Kedua pelaku berhasil diamankan oleh pihak kepolisian setempat pada Senin dini hari, (13/7). Penangkapan ini dilakukan setelah adanya laporan dari korban yang merasa dirugikan atas tindakan tidak terpuji tersebut. Kasus ini tentu sangat memukul hati masyarakat, mengingat pondok pesantren yang seharusnya menjadi tempat aman dan suci untuk menimba ilmu agama, justru diduga menjadi tempat terjadinya tindakan asusila oleh orang-orang yang seharusnya dihormati.
Modus Pijat Bagian Sensitif yang Berlangsung Selama Tiga Dekade
Berdasarkan hasil penyelidikan sementara dan keterangan resmi dari kuasa hukum korban, modus operandi yang digunakan oleh bapak dan anak ini tergolong sangat rapi dan manipulatif.
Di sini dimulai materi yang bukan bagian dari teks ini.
Lemma active_root_steps_witness :
  steps (exampleLine exampleScript 2 (0, 0)%nat) = 3%nat /\
  p1 (exampleLine exampleScript 2 (0, 0)%nat) ≡
  tip_after (M := AxisMath) (exampleLine exampleScript 2 (0, 0)%nat) 3.
Proof.
  apply (@active_root_steps ScriptedSource ScriptedLaws AxisMath exampleCanvas
           (@CanvasDetector exampleCanvas) exampleConfig exampleScript 2
           (exampleRun exampleScript 0) (exampleRun exampleScript 2) 0%nat);
    [vm_compute; reflexivity | | vm_compute; reflexivity | vm_compute; reflexivity].
  apply nticks_S with (exampleRun exampleScript 1); [vm_compute; reflexivity |].
  apply nticks_S with (exampleRun exampleScript 2); [vm_compute; reflexivity |].
  apply nticks_O.
Defined.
Mereka diduga melancarkan aksi bejatnya dengan modus meminta atau menawarkan pijat pada bagian-bagian tubuh yang sensitif milik korban. Karena adanya relasi kuasa yang kuat antara pengasuh dan santri, para korban cenderung merasa takut atau tidak berdaya untuk menolak permintaan tersebut.
Hal yang paling membuat publik tercengang adalah durasi dari aksi kejahatan ini. Berdasarkan penelusuran tim hukum, aksi pencabulan di lingkungan pondok pesantren tersebut disinyalir telah berlangsung sangat lama, yakni selama hampir 30 tahun atau sekitar tiga dekade. Diketahui bahwa korban pertama yang berhasil teridentifikasi dalam kasus ini mulai mengalami pelecehan seksual sejak tahun 1996 silam.
Hingga saat ini, laporan resmi yang diterima oleh tim kuasa hukum memang baru mencatat sekitar 5 hingga 6 santriwati yang berani bersuara dan melaporkan tindakan asusila tersebut secara hukum. Namun, melihat rentang waktu kejadian yang sudah berjalan selama puluhan tahun, pihak hukum mengkhawatirkan adanya kemungkinan jumlah korban lain yang belum berani melapor karena merasa takut, trauma, atau malu.
Saat ini, kasus tersebut sudah ditangani secara intensif oleh pihak kepolisian untuk mendalami seluruh bukti dan kesaksian yang ada. Masyarakat pun berharap agar proses hukum berjalan dengan adil, transparan, dan memberikan efek jera yang setimpal bagi para pelaku, sekaligus memberikan perlindungan serta pemulihan psikologis yang maksimal bagi para korban.